_Data shown_
____________________
(** * mimopy: the network graph, the link metrics and the array response

  A shallow embedding of [mimopy/network.py], of the parts of
  [mimopy/devices/antenna_array.py] that the network and the channel
  generator call, and of [RayClusterChannel.generate_channel_matrix]
  from [mimopy/channels/ray_cluster.py].

  Python objects are mutable and shared.  Objects are therefore named by
  their identity (a natural number); the containers of [Network] hold
  identities, and Python's default [==] and [hash] on them is equality
  of identities.  A method that mutates [self] and may raise is a
  computation in a state monad whose result is a value or an exception;
  the state that comes with an exception is the state at the [raise],
  which is what a caller that catches the exception goes on with. *)

From Stdlib Require Import String Ascii List Bool Arith ZArith Lia.
From Stdlib Require Import Reals Lra.
Import ListNotations.

Set Implicit Arguments.

(* ------------------------------------------------------------------ *)
(** ** Exceptions and the state monad *)

Module Py.

Inductive exn : Type :=
| KeyError | ValueError | TypeError | AttributeError
| RecursionError | IndexError.

Inductive res (A : Type) : Type :=
| Ret (a : A)
| Raise (e : exn).
Arguments Ret {A} a.
Arguments Raise {A} e.

Definition M (S A : Type) : Type := S -> res A * S.

Definition ret {S A} (a : A) : M S A := fun s => (Ret a, s).
Definition raise {S A} (e : exn) : M S A := fun s => (Raise e, s).
Definition bind {S A B} (m : M S A) (k : A -> M S B) : M S B :=
  fun s => match m s with
           | (Ret a, s') => k a s'
           | (Raise e, s') => (Raise e, s')
           end.
Definition get {S} : M S S := fun s => (Ret s, s).
Definition modify {S} (f : S -> S) : M S unit := fun s => (Ret tt, f s).

(** [for x in l: body(x)] *)
Fixpoint for_each {S A} (l : list A) (body : A -> M S unit) : M S unit :=
  match l with
  | [] => ret tt
  | x :: l' => bind (body x) (fun _ => for_each l' body)
  end.

(** Sequencing of computations that read but do not write. *)
Definition rbind {A B} (r : res A) (k : A -> res B) : res B :=
  match r with
  | Ret a => k a
  | Raise e => Raise e
  end.

Definition raised {A S} (r : res A * S) : bool :=
  match fst r with Raise _ => true | Ret _ => false end.

End Py.
Import Py.

Declare Scope py_scope.
Delimit Scope py_scope with py.
Notation "x <- c1 ;; c2" := (bind c1 (fun x => c2))
(at level 61, c1 at next level, right associativity) : py_scope.
Notation "c1 ;; c2" := (bind c1 (fun _ => c2))
(at level 61, right associativity) : py_scope.
Notation "x <~ c1 ;; c2" := (rbind c1 (fun x => c2))
(at level 61, c1 at next level, right associativity) : py_scope.
Local Open Scope py_scope.

(* ------------------------------------------------------------------ *)
(** ** Python dictionaries

  A [dict] keeps its entries in insertion order, and [Network] shows
  that order ([nodes], [links.values()]), so a dictionary is the list
  of its entries, each key once. *)

Class PyEq (K : Type) : Type :=
{ py_eqb : K -> K -> bool;
  py_eqb_spec : forall x y, reflect (x = y) (py_eqb x y) }.
(** * excalidraw-sync: the S3 connector and the watch loop

    A shallow embedding of [connectors/s3connector.ts] (class [S3Connector],
    [FileObject], [Directory], [File]) and of the sync callback
    ([syncInterval]) of [extension.ts].  Asynchronous functions are embedded
    as finite
    interaction trees ([Prog]): every [await] of a collaborator (secret
    storage, S3 client, local file system, settings prompt) is a node at
    which the function is suspended, so that the same definition can be run
    to completion, run up to its first suspension (a call that is not
    awaited) or interleaved with other callbacks. *)

From Stdlib Require Import ZArith Lia Bool.
From Stdlib Require Import Strings.String Strings.Ascii Strings.Byte.
From Stdlib Require Import Sorting.Sorted.
From stdpp Require Import base option list gmap strings.

Local Open Scope string_scope.
Local Open Scope Z_scope.

(** ** JavaScript values used by the connector *)

Module Js.

(** [s.endsWith(suffix)] *)
Fixpoint endsWith (s suffix : string) : bool :=
  if String.eqb s suffix then true
  else match s with
       | EmptyString => false
       | String _ s' => endsWith s' suffix
       end.

(** [s.slice(n)] for [0 <= n] *)
Fixpoint slice (n : nat) (s : string) : string :=
  match n, s with
  | O, _ => s
  | S n', String _ s' => slice n' s'
  | S _, EmptyString => EmptyString
  end.

(** [s.replace(/\/$/, '')]: drops one trailing slash *)
Fixpoint dropTrailingSlash (s : string) : string :=
  match s with
  | EmptyString => EmptyString
  | String c s' => if String.eqb s' EmptyString
                   then (if Ascii.eqb c "/"%char then EmptyString else s)
                   else String c (dropTrailingSlash s')
  end.

(** ToBoolean on [string]: the empty string is falsy. *)
Definition truthy (s : string) : bool := negb (String.eqb s "").

(** ToBoolean on [string | undefined]. *)
Definition truthy_opt (s : option string) : bool :=
  match s with Some v => truthy v | None => false end.

(** A pending or settled [Promise]; as every object, it is truthy. *)
Inductive Promise := PromiseObject.
Definition truthy_promise (p : Promise) : bool := true.

End Js.

Abbreviation bytes := (list Byte.byte).

(** ** The logical tree: [FileObject], [Directory], [File] *)

#[warnings="-register-all"]
Inductive Directory :=
  Dir (name : string) (parentDir : option Directory).

Record File := mkFile {
  fileName : string;
  sizeBytes : nat;
  fileParentDir : option Directory }.

Inductive FileObject :=
| OfDirectory (d : Directory)
| OfFile (f : File).

Definition name (o : FileObject) : string :=
  match o with OfDirectory (Dir n _) => n | OfFile f => fileName f end.

Definition isDirectory (o : FileObject) : bool :=
  match o with OfDirectory _ => true | OfFile _ => false end.

Definition parentDir (o : FileObject) : option Directory :=
  match o with OfDirectory (Dir _ p) => p | OfFile f => fileParentDir f end.

(** The [while (current !== undefined)] loop of [getObjectKey], entered
    at a node whose [parentDir] is [d]: the parent's name is put in front
    and the walk continues from the parent. *)
Fixpoint prefixFrom (d : Directory) (name : string) : string :=
  match d with
  | Dir pname pparent =>
      let name := pname ++ "/" ++ name in
      match pparent with
      | Some p => prefixFrom p name
      | None => name
      end
  end.

Definition prefixAncestors (parent : option Directory) (name : string) : string :=
  match parent with
  | Some d => prefixFrom d name
  | None => name
  end.

Definition getObjectKey (this : FileObject) : string :=
  let name := prefixAncestors (parentDir this) (name this) in
  if isDirectory this && negb (Js.endsWith name "/") then name ++ "/" else name.

(** ** Connector data *)

Record TargetSettings := mkTargetSettings {
  accessKeyId : string;
  secretAccessKey : string;
  host : string }.

(** [new TargetSettings()] *)
Definition newTargetSettings : TargetSettings := mkTargetSettings "" "" "".

Record S3SettingsResult := mkS3SettingsResult {
  res_accessKeyId : string;
  res_secretAccessKey : string;
  res_host : string }.

(** The configuration an [S3Client] is constructed with. *)
Record S3Client := mkS3Client {
  region : string;
  endpoint : string;
  cred_accessKeyId : string;
  cred_secretAccessKey : string;
  forcePathStyle : bool }.

(** ** The S3 service, as far as the connector talks to it *)

(** User metadata of an object.  [updateFile] stores the ISO-8601 rendering
    of the local modification time under [lastModified] and
    [getUpdateTimestamp] parses it back with [new Date]; the string is
    represented by the time value (milliseconds) it denotes. *)
Record ObjectMetadata := mkMetadata {
  uploadedBy : option string;
  lastmodified : option Z }.

Record S3Object := mkS3Object {
  Body : bytes;
  Metadata : option ObjectMetadata }.

Record ListObjectsV2Input := mkListInput {
  in_Bucket : string;
  in_Prefix : option string;
  in_Delimiter : option string;
  in_ContinuationToken : option string }.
____________________
_What the exercise asks_
All lines with the string "OfFile" must be copied from the data.

_Exercise answer_
| OfFile (f : File).
  match o with OfDirectory (Dir n _) => n | OfFile f => fileName f end.
  match o with OfDirectory _ => true | OfFile _ => false end.
  match o with OfDirectory (Dir _ p) => p | OfFile f => fileParentDir f end.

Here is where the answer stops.